= WHAT NEEDS TO BE DONE =
When the line with "by rewrite (proj1" is found, repeat it and all lines that follow it exactly, stopping at the end of the listing.

= DATA FOR PROCESSING =

(** What the client decodes of such a response. *)
Lemma sent_decoded encodingType data room b n :
  encodingType = EncodingTypeNone ∨ encodingType = EncodingTypeZstd →
  data `prefix_of` b → (Z.of_nat (length b) ≤ n)%Z →
  let sent := NewEncodingWriteCloser encodingType data in
  let rd := NewEncodingReadCloser
    (mkReader (take_room room sent) []
      (if decide (Z.of_nat (length (take_room room sent))
          = (if decide (encodingType = EncodingTypeNone) then n else Z.of_nat (length sent)))
       then None else Some ErrUnexpectedEOF)) encodingType in
  rd_data rd `prefix_of` b ∧
  (encodingType = EncodingTypeNone → rd_err rd = None → rd_data rd = b).
Proof.
  intros [-> | ->] Hpre Hn; cbv zeta; unfold NewEncodingWriteCloser, NewEncodingReadCloser.
  - rewrite !(decide_False (P := EncodingTypeNone = EncodingTypeZstd)) by done.
    rewrite (decide_True (P := EncodingTypeNone = EncodingTypeNone)) by done. cbn [rd_data rd_err].
    assert (take_room room data `prefix_of` b) as Hp by (etrans; [apply take_room_prefix|done]).
    split; [done|]. intros _. case_decide as Hl; [|done]. intros _.
    apply prefix_length_eq; [done|]. lia.
  - rewrite !(decide_True (P := EncodingTypeZstd = EncodingTypeZstd)) by done.
    rewrite (decide_False (P := EncodingTypeZstd = EncodingTypeNone)) by done.
    split; [|done]. case_decide as Hl.
    + assert (take_room room (gozstd_Writer data) = gozstd_Writer data) as ->.
      { apply prefix_length_eq; [apply take_room_prefix|]. lia. }
      by rewrite (proj1 (gozstd_stream data [])).
    + etrans; [|exact Hpre]. destruct room as [k|]; [by apply gozstd_cut|].
      unfold take_room in Hl. lia.
Qed.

= TASK ANSWER =
      by rewrite (proj1 (gozstd_stream data [])).
    + etrans; [|exact Hpre]. destruct room as [k|]; [by apply gozstd_cut|].
      unfold take_room in Hl. lia.
Qed.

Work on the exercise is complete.